START Records for the task

Lemma recycle_evicted_ok g t id : seg_ok g t →
  ∃ r t', recycle_evicted t id = Some (r, t') ∧ seg_ok g t' ∧ seg_quiet t t' ∧ sg_frozen t' = sg_frozen t ∧ sg_epoch t' = sg_epoch t ∧
    (r = Ok () ∧ free_count t' = free_count t + 1 ∨
     t' = t ∧ (r = Err SegError_Busy ∨ r = Err SegError_Corrupt ∧ slot_at t id = None ∨ r = Err SegError_Unavailable)).
Proof.
  intros Hok. unfold recycle_evicted.
  destruct (sg_frozen t) eqn:Hf; [unchanged|].
  destruct (slot_at t id) as [sl|] eqn:Hp; [|unchanged].
  destruct (bool_decide_reflect (ss_state (sl_image sl) = SegmentState_Evicting)) as [Hst|];
    [|unchanged].
  destruct (N.eqb_spec (sl_leases sl) 0) as [Hl|]; [|unchanged].
  cbn [negb orb]. destruct (checked_add _ _ _) as [gen|] eqn:Hgen;
    [|unchanged].
  apply checked_add_Some in Hgen as [Hmax ->].
  assert (1 <= sg_evicting t) as Hev.
  { rewrite (so_evicting g t Hok). pose proof (weight_ge is_evicting (sg_slots t) _ sl Hp) as W.
    unfold is_evicting in W at 1. rewrite Hst in W. done. }
  rewrite (proj2 (N.eqb_neq (sg_evicting t) 0)) by lia.
  pose proof (so_groups g t Hok id sl Hp) as [[cap v] Hg]%lookup_lt_is_Some.
  assert (ss_used (sl_image sl) <= v) as Hv.
  { rewrite (so_usage g t Hok _ _ _ Hg). pose proof (weight_ge (group_used (sl_group sl)) (sg_slots t) _ sl Hp) as W.
    unfold group_used in W at 1. by rewrite Nat.eqb_refl in W. }
  destruct (sub_usage_moves _ _ _ _ _ (ss_used (sl_image sl)) Hg Hv ltac:(lia)) as (usage & -> & Hus).
  rewrite N.sub_diag in Hus. do 2 eexists. split; [done|].
  set (sl' := with_image sl _). set (t' := mkSegments _ _ _ _ _ _ _ _ _ _).
  destruct (so_slots g t Hok id sl Hp) as [? ? ? ? ? Hfr ?].
  split_and!; [| |done|done|left; split; [done|]].
  - eapply (put_ok g t t' id sl sl'); try done.
    + split; simpl; try done; [lia|lia|apply N.divide_0_r|apply N.divide_0_r].
    + intros q. simpl. case_decide as E; [|done]. subst q. rewrite (so_open g t Hok), (state_at g t id sl) by done. by rewrite Hst.
    + intros q. simpl. case_decide as E; [subst q; by rewrite lookup_insert_eq|by rewrite lookup_insert_ne].
    + unfold is_evicting. simpl. rewrite Hst. simpl. lia.
  - split; [done|]. eapply (put_relates slot_quiet t t' id sl sl'); [apply slot_quiet_refl|done|done|].
    split; [done|]. unfold slot_evolves. simpl. split; [left; lia|]. by rewrite Hl.
  - unfold free_count. simpl. rewrite map_size_insert_None; [lia|].
    destruct (sg_free t !! id) as [[]|] eqn:E; [|done]. apply (so_free g t Hok), (state_at g t id sl) in E; [|done..]. congruence.
Qed.

(** ** Appending *)

Definition sealed_table t (slots : list Slot) : Segments :=
  mkSegments (sg_bytes t) (sg_geometry t) slots (sg_frozen t) (sg_table t) (sg_epoch t) None (sg_free t) (sg_evicting t) (sg_usage t).

Lemma seal_ok g t : seg_ok g t →
  ∃ slots, seal_open (sg_slots t) (sg_open t) = Some slots ∧ seg_ok g (sealed_table t slots) ∧ seg_quiet t (sealed_table t slots) ∧
    (∀ q, sg_open t ≠ Some q → slot_at (sealed_table t slots) q = slot_at t q).
Proof.
  intros Hok. unfold seal_open. destruct (sg_open t) as [p|] eqn:Ho.
  2: { exists (sg_slots t). assert (sealed_table t (sg_slots t) = t) as -> by (destruct t; simpl in *; by subst).
       split_and!; [done|done|apply seg_quiet_refl|done]. }
  destruct (proj1 (so_open g t Hok p) Ho) as (sl & Hp & Hst). unfold slot_at in Hp. rewrite Hp. eexists. split; [done|].
  set (sl' := with_image sl _). set (t' := sealed_table _ _). fold (slot_at t p) in Hp.
  destruct (so_slots g t Hok p sl Hp) as [? ? ? ? ? Hfr ?]. split_and!.
  - eapply (put_ok g t t' p sl sl'); try done.
    + split; simpl; try done. rewrite <- Hfr, Hst. done.
    + intros q. simpl. case_decide as E; [done|]. rewrite Ho. naive_solver.
    + intros q. simpl. case_decide as E; [|done]. subst q. rewrite (so_free g t Hok), (state_at g t p sl) by done. by rewrite Hst.
    + unfold is_evicting. simpl. rewrite Hst. simpl. lia.
    + apply usage_stays.
  - split; [done|]. eapply (put_relates slot_quiet t t' p sl sl'); [apply slot_quiet_refl|done|done|].
    split; [done|]. unfold slot_evolves. simpl. rewrite Hst. split; [right; naive_solver|naive_solver lia].
  - intros q Hq. rewrite (slot_at_put t p sl') by eauto. rewrite decide_False by congruence. done.
Qed.

Lemma seal_insert (slots : list Slot) i x open :
  open ≠ Some (N.of_nat i) → seal_open (<[i := x]> slots) open = (λ s, <[i := x]> s) <$> seal_open slots open.
Proof.
  unfold seal_open. destruct open as [p|]; [|done]. intros Hp. assert (i ≠ N.to_nat p) by (intros ->; by rewrite N2Nat.id in Hp).
  rewrite list_lookup_insert_ne by done. destruct (slots !! N.to_nat p); [|done]. simpl. f_equal. by apply list_insert_insert_ne.
Qed.

(** What [append] leaves at the position it used. *)
Definition appended (bytes len : N) (sl sl' : Slot) : Prop :=
  let im := sl_image sl in
  let used := ss_used im + len in
  sl' = mkSlot (mkSnapshot (ss_id im) (ss_generation im) (if used =? bytes then SegmentState_Sealed else SegmentState_Open) used (ss_retained im))
          (sl_group sl) (sl_leases sl + 1).

(** The last writes of [append]: the slot at [p] of [t1] grows by [len]. *)
Lemma grow_ok g t1 (t' : Segments) p sl sl' len :
  seg_ok g t1 → slot_at t1 p = Some sl → appended (sg_bytes t1) len sl sl' → 0 < len →
  (al_offset (ge_alignment g) | len) → (al_length (ge_alignment g) | len) → ss_used (sl_image sl) + len <= sg_bytes t1 →
  ss_state (sl_image sl) = SegmentState_Open ∨ ss_state (sl_image sl) = SegmentState_Free ∧ sg_open t1 = None →
  sg_slots t' = put_slot t1 p sl' → table_same t1 t' →
  sg_open t' = (if ss_used (sl_image sl) + len =? sg_bytes t1 then None else Some p) →
  sg_free t' = delete p (sg_free t1) → sg_evicting t' = sg_evicting t1 →
  usage_moves (sg_usage t1) (sg_usage t') (sl_group sl) (ss_used (sl_image sl)) (ss_used (sl_image sl) + len) →
  seg_ok g t' ∧ seg_evolves t1 t'.
Proof.
  intros Hok Hp Ha Hlen Hd1 Hd2 Hfit Hst Hs Hsame Hopen Hfree Hev Hus. red in Ha.
  destruct (so_slots g t1 Hok p sl Hp) as [Hid Hgen Hused Ho Hl Hfr Hop].
  assert (∀ q, sg_open t1 = Some q → q = p) as Honly.
  { intros q Hq. destruct Hst as [Hst|[_ Hn]]; [|congruence].
    assert (sg_open t1 = Some p) by (apply (so_open g t1 Hok); by exists sl). congruence. }
  split.
  - destruct Hsame as (Hb & Hg & _). eapply (put_ok g t1 t' p sl sl'); try done.
    + subst sl'. split; simpl; [done|done|done|by apply N.divide_add_r|by apply N.divide_add_r| |]; case_match eqn:E; simpl; try done.
      all: first [apply N.eqb_eq in E|apply N.eqb_neq in E]; (split; intros; (done || lia)) || (intros; lia).
    + by subst sl'.
    + intros q. subst sl'. simpl. rewrite Hopen. case_decide as E.
      * subst q. by case_match.
      * split; [case_match; congruence|]. intros ?%Honly. done.
    + intros q. subst sl'. simpl. rewrite Hfree. case_decide as E; [subst q; rewrite lookup_delete_eq|by rewrite lookup_delete_ne].
      by case_match.
    + rewrite Hev. unfold is_evicting. subst sl'. simpl. destruct Hst as [->|[-> _]]; case_match; done.
    + by subst sl'.
  - split; [done|]. eapply (put_relates slot_evolves t1 t' p sl sl'); [apply slot_evolves_refl|done|done|].
    subst sl'. unfold slot_evolves. simpl. split; [right|].
    + split_and!; [done|by case_match|]. intros _. destruct Hst as [|[]]; [right; split; [done|lia]|by left].
    + intros _. split_and!; [done|lia|by case_match].
Qed.

Definition leases_at t (q : N) : option N := sl_leases <$> slot_at t q.

Lemma quiet_leases t t' q : seg_quiet t t' → leases_at t' q = leases_at t q.
Proof.
  intros [_ F]. unfold leases_at, slot_at. destruct (sg_slots t !! N.to_nat q) as [sl|] eqn:E.
  - destruct (Forall2_lookup_l _ _ _ _ _ F E) as (sl' & -> & [E' _]). simpl. by rewrite E'.
  - destruct (sg_slots t' !! N.to_nat q) as [sl'|] eqn:E'; [|done].
    destruct (Forall2_lookup_r _ _ _ _ _ F E') as (sl & ? & _). congruence.
Qed.
(* ===== verification/CheckpointSlots.v ===== *)
(** * Checkpoint slots

    Two alternating checkpoint files: staged publication ([publish_new] and [file_replace_chunked] of
    [runtime/src/reactor/filesystem/operations.rs]), the slots with their newest-first candidates
    ([runtime/src/reactor/filesystem/checkpoint.rs]) and the publication of a cut ([Checkpointer::publish] of
    [src/store/checkpoint.rs]).  A directory is the map from the names of its regular files to their contents; what the kernel answers
    is an argument.  A result [None] is a call that does not return: a panic, or a process that stops in the middle. *)

From S2P Require Import Prelude Bytes Http ObjectModel WireCodec Segments Checkpoint.
Local Open Scope racer_scope.
Local Open Scope N_scope.

Notation Files := (gmap (list N) (list N)).

(** ** Staged publication *)

Inductive IoFailure := IoFailure_NotFound | IoFailure_AlreadyExists | IoFailure_Other.

(** What the kernel answers to a write of the rest of a buffer. *)
Inductive WriteAnswer := Write_Bytes (n : nat) | Write_Interrupted | Write_Failed.

(** The write loop of [publish_new]: [bytes] are left, [written] is the stage.  Without an answer the process has stopped. *)
Fixpoint stage_write (answers : list WriteAnswer) (bytes written : list N) : option (result () IoFailure) * list N :=
  match bytes, answers with
  | [], _ => (Some (Ok ()), written)
  | _, [] => (None, written)
  | _, Write_Bytes O :: _ | _, Write_Failed :: _ => (Some (Err IoFailure_Other), written)
  | _, Write_Bytes n :: answers => stage_write answers (drop n bytes) (written ++ take n bytes)
  | _, Write_Interrupted :: answers => stage_write answers bytes written
  end.

(** The answers of the kernel to one publication. *)
Record PublishIo := mkPublishIo {
  pio_directory : bool;
  pio_create : list N → bool;
  pio_writes : list WriteAnswer;
  pio_rename : bool;
  pio_unlink : bool
}.

(** Best-effort cleanup of the stage. *)
Definition unlink_stage (io : PublishIo) (temporary written : list N) (files : Files) : Files :=
  if pio_unlink io then files else <[temporary := written]> files.

(** The loop over the names of stages: a stale one is skipped, a fresh one decides. *)
Fixpoint publish_staged (files : Files) (io : PublishIo) (target bytes : list N) (candidates : list (list N)) : option (result () IoFailure) * Files :=
  match candidates with
  | [] => (Some (Err IoFailure_AlreadyExists), files)
  | temporary :: candidates =>
      if is_some (files !! temporary) then publish_staged files io target bytes candidates
      else if negb (pio_create io temporary) then (Some (Err IoFailure_Other), files)
      else
        match stage_write (pio_writes io) bytes [] with
        | (None, written) => (None, <[temporary := written]> files)
        | (Some (Err e), written) => (Some (Err e), unlink_stage io temporary written files)
        | (Some (Ok _), written) =>
            if pio_rename io then (Some (Ok ()), <[target := written]> files)
            else (Some (Err IoFailure_Other), unlink_stage io temporary written files)
        end
  end.

(** [publish_new]; names are single components of the directory. *)
Definition publish_new (files : Files) (io : PublishIo) (target bytes : list N) (candidates : list (list N)) : option (result () IoFailure) * Files :=
  if negb (pio_directory io) || bool_decide (target ∈ candidates) then (Some (Err IoFailure_Other), files)
  else publish_staged files io target bytes candidates.

(** ** Replacement through the reactor *)

Inductive ReplacementError := ReplacementError_BeforeRename | ReplacementError_RenameUncertain | ReplacementError_Published.

(** [write_complete] of one chunk, with [Buffer::advance]: an empty or overlong completion is a failure.  The answers that are left are
    returned. *)
Fixpoint write_complete (answers : list WriteAnswer) (chunk written : list N) : option (result (list WriteAnswer) ReplacementError) * list N :=
  match chunk, answers with
  | [], _ => (Some (Ok answers), written)
  | _, [] => (None, written)
  | _, Write_Bytes n :: answers =>
      if (n =? 0)%nat || (length chunk <? n)%nat then (Some (Err ReplacementError_BeforeRename), written)
      else write_complete answers (drop n chunk) (written ++ take n chunk)
  | _, Write_Interrupted :: _ | _, Write_Failed :: _ => (Some (Err ReplacementError_BeforeRename), written)
  end.

(** [slice::chunks]. *)
Fixpoint chunks_from (fuel : nat) (size : nat) (bytes : list N) : list (list N) :=
  match fuel, bytes with
  | O, _ | _, [] => []
  | S fuel, _ => take size bytes :: chunks_from fuel size (drop size bytes)
  end.
Definition chunks_of (size : nat) (bytes : list N) : list (list N) := chunks_from (length bytes) size bytes.

(** The loop of [write_replacement]. *)
Fixpoint write_chunks (answers : list WriteAnswer) (chunks : list (list N)) (written : list N) : option (result () ReplacementError) * list N :=
  match chunks with
  | [] => (Some (Ok ()), written)
  | chunk :: chunks =>
      match write_complete answers chunk written with
      | (None, written) => (None, written)
      | (Some (Err e), written) => (Some (Err e), written)
      | (Some (Ok answers), written) => write_chunks answers chunks written
      end
  end.

(** The answers to one replacement; the rename may be applied whatever is reported of it. *)
Record ReplaceIo := mkReplaceIo {
  rio_open : bool;
  rio_unlink : bool;
  rio_create : bool;
  rio_prepare : bool;
  rio_writes : list WriteAnswer;
  rio_rename_applied : bool;
  rio_rename_reported : bool
}.

Definition PERIODIC_STAGE : list N := lit ".checkpoint.periodic.stage".
Definition PERIODIC_CHUNK : nat := N.to_nat 16384.

(** [publish_async] after its name is found: stale stage removed, fresh one created, written in chunks and renamed. *)
Definition replace_staged (files : Files) (io : ReplaceIo) (target bytes : list N) : option (result () ReplacementError) * Files :=
  let before := Some (Err ReplacementError_BeforeRename) in
  if negb (rio_open io) || (is_some (files !! PERIODIC_STAGE) && negb (rio_unlink io)) then (before, files)
  else
    let files := delete PERIODIC_STAGE files in
    if negb (rio_create io) then (before, files)
    else if negb (rio_prepare io) then (before, <[PERIODIC_STAGE := []]> files)
    else
      match write_chunks (rio_writes io) (chunks_of PERIODIC_CHUNK bytes) [] with
      | (None, written) => (None, <[PERIODIC_STAGE := written]> files)
      | (Some (Err e), written) => (Some (Err e), <[PERIODIC_STAGE := written]> files)
      | (Some (Ok _), written) =>
          (if rio_rename_reported io && rio_rename_applied io then Some (Ok ()) else Some (Err ReplacementError_RenameUncertain),
           if rio_rename_applied io then <[target := written]> files else <[PERIODIC_STAGE := written]> files)
      end.

(** ** Slots *)

Record SlotSchema := mkSchema { sc_header : N; sc_names : list (list N); sc_minimum : N; sc_maximum : N }.

Definition STAGE_PREFIX : list N := lit ".checkpoint.".
Definition name_invalid (name : list N) : bool :=
  bool_decide (name = []) || bool_decide (name = lit ".") || bool_decide (name = lit "..") || bool_decide (47 ∈ name) || bool_decide (0 ∈ name) ||
  starts_with name STAGE_PREFIX.

(** [Slots::validate]. *)
Definition slots_validate (s : SlotSchema) : bool :=
  negb ((sc_header s =? 0) || (sc_minimum s <? sc_header s) || (sc_maximum s <? sc_minimum s) || bool_decide (sc_names s !! 0%nat = sc_names s !! 1%nat) ||
        existsb name_invalid (sc_names s)).

(** The directory as [CandidateFile::open] finds it. *)
Inductive SlotDirectory := SlotDirectory_Missing | SlotDirectory_Denied | SlotDirectory_Open (files : Files).

Record Candidate := mkCandidate { cd_slot : nat; cd_sequence : N; cd_bytes : list N }.

Section slots.
Context {T : Type} (schema : SlotSchema) (sequence : list N → result N StoreError) (decode : list N → N → option (result T StoreError)).

(** The probe of one slot: its size, then its header. *)
Definition slot_probe (files : Files) (budget : N) (slot : nat) : option Candidate :=
  name ← sc_names schema !! slot;
  bytes ← files !! name;
  if (len bytes <? sc_minimum schema) || (N.min (sc_maximum schema) budget <? len bytes) || (len bytes <? sc_header schema) then None
  else
    match sequence (take (N.to_nat (sc_header schema)) bytes) with
    | Ok n => Some (mkCandidate slot n bytes)
    | Err _ => None
    end.

Definition candidate_leb (a b : Candidate) : bool := cd_sequence a <=? cd_sequence b.

(** [Slots::candidates]. *)
Definition slot_candidates (directory : SlotDirectory) (budget : N) : result (list Candidate) IoFailure :=
  if negb (slots_validate schema) then Err IoFailure_Other
  else
    match directory with
    | SlotDirectory_Missing => Ok []
    | SlotDirectory_Denied => Err IoFailure_Other
    | SlotDirectory_Open files => Ok (sort_by candidate_leb (omap (slot_probe files budget) (seq 0 (length (sc_names schema)))))
    end.

(** [Candidates::next]: [pop] takes the last candidate, the first of [newest]. *)
Fixpoint next_from (newest : list Candidate) (budget : N) : option (option (nat * T) * list Candidate) :=
  match newest with
  | [] => Some (None, [])
  | c :: newest =>
      match decode (cd_bytes c) budget with
      | None => None
      | Some (Ok image) => Some (Some (cd_slot c, image), newest)
      | Some (Err _) => next_from newest budget
      end
  end.
Definition candidates_next (candidates : list Candidate) (budget : N) : option (option (nat * T) * list Candidate) :=
  match next_from (reverse candidates) budget with
  | None => None
  | Some (image, newest) => Some (image, reverse newest)
  end.

(** [next_publication]. *)
Definition next_publication (newest : option (nat * N)) : option (nat * N) :=
  match newest with
  | Some (slot, n) => if (slot <? 2)%nat then (λ n, ((1 - slot)%nat, n)) <$> checked_add U64_MAX n 1 else None
  | None => Some (0%nat, 1)
  end.

(** The names of the stages: the process and a counter that every publication moves on. *)
Definition stage_names (process counter : N) : list (list N) :=
  (λ i, STAGE_PREFIX ++ to_decimal process ++ lit "." ++ to_decimal ((counter + N.of_nat i) mod (U64_MAX + 1)) ++ lit ".tmp") <$> seq 0 128.

(** [Slots::publish]. *)
Definition slots_publish (files : Files) (io : PublishIo) (process counter : N) (slot : nat) (bytes : list N) : option (result () IoFailure) * Files :=
  match sc_names schema !! slot with
  | Some name => if slots_validate schema then publish_new files io name bytes (stage_names process counter) else (Some (Err IoFailure_Other), files)
  | None => (Some (Err IoFailure_Other), files)
  end.

(** [Slots::publish_async]. *)
Definition slots_publish_async (files : Files) (io : ReplaceIo) (slot : nat) (bytes : list N) : option (result () ReplacementError) * Files :=
  match sc_names schema !! slot with
  | Some name => if slots_validate schema then replace_staged files io name bytes else (Some (Err ReplacementError_BeforeRename), files)
  | None => (Some (Err ReplacementError_BeforeRename), files)
  end.
End slots.

(** ** Checkpoints in their slots *)

(** [SLOTS]. *)
Definition SLOTS : SlotSchema :=
  mkSchema CHECKPOINT_HEADER_BYTES [lit "checkpoint.0"; lit "checkpoint.1"] (CHECKPOINT_HEADER_BYTES + CLUSTER_BYTES + 4 + DIGEST_BYTES) MAX_CHECKPOINT_BYTES.

Section publish.
Context (sha256 : list N → list N) (sizes : TypeSizes).

(** [candidates], and its first image. *)
Definition checkpoint_candidates (directory : SlotDirectory) (budget : N) : result (list Candidate) StoreError :=
  map_err_to (slot_candidates SLOTS sequence_hint directory budget) StoreError_Io.
Definition first_candidate (directory : SlotDirectory) (budget : N) : option (result (option (nat * CheckpointImage)) StoreError) :=
  match checkpoint_candidates directory budget with
  | Err e => Some (Err e)
  | Ok candidates =>
      match candidates_next (decode_with_budget sha256 sizes) candidates budget with
      | None => None
      | Some (image, _) => Some (Ok image)
      end
  end.

(** The files of a directory that a publication creates where it is missing. *)
Definition directory_files (directory : SlotDirectory) : Files := match directory with SlotDirectory_Open files => files | _ => ∅ end.

(** [Checkpointer::publish]. *)
Definition checkpointer_publish (directory : SlotDirectory) (io : PublishIo) (process counter : N) (cluster : list N) (shards : list ShardImage) :
    option (result () StoreError) * SlotDirectory :=
  match first_candidate directory MAX_CHECKPOINT_BYTES with
  | None => (None, directory)
  | Some (Err e) => (Some (Err e), directory)
  | Some (Ok newest) =>
      match next_publication ((λ '(slot, image), (slot, ci_sequence image)) <$> newest) with
      | None => (Some (Err StoreError_Unavailable), directory)
      | Some (slot, n) =>
          match checkpoint_encode sha256 (mkCheckpointImage CHECKPOINT_VERSION cluster n shards) with
          | None => (None, directory)
          | Some (Err e) => (Some (Err e), directory)
          | Some (Ok bytes) =>
              match slots_publish SLOTS (directory_files directory) io process counter slot bytes with
              | (r, files) =>
                  (match r with None => None | Some r => Some (map_err_to r StoreError_Io) end,
                   if pio_directory io then SlotDirectory_Open files else directory)
              end
          end
      end
  end.
End publish.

END Records for the task

■ **The problem**
Go through the material line by line and work out how many lines include the string "Hfree". Reply with the number only.

■ **Result for this task**
2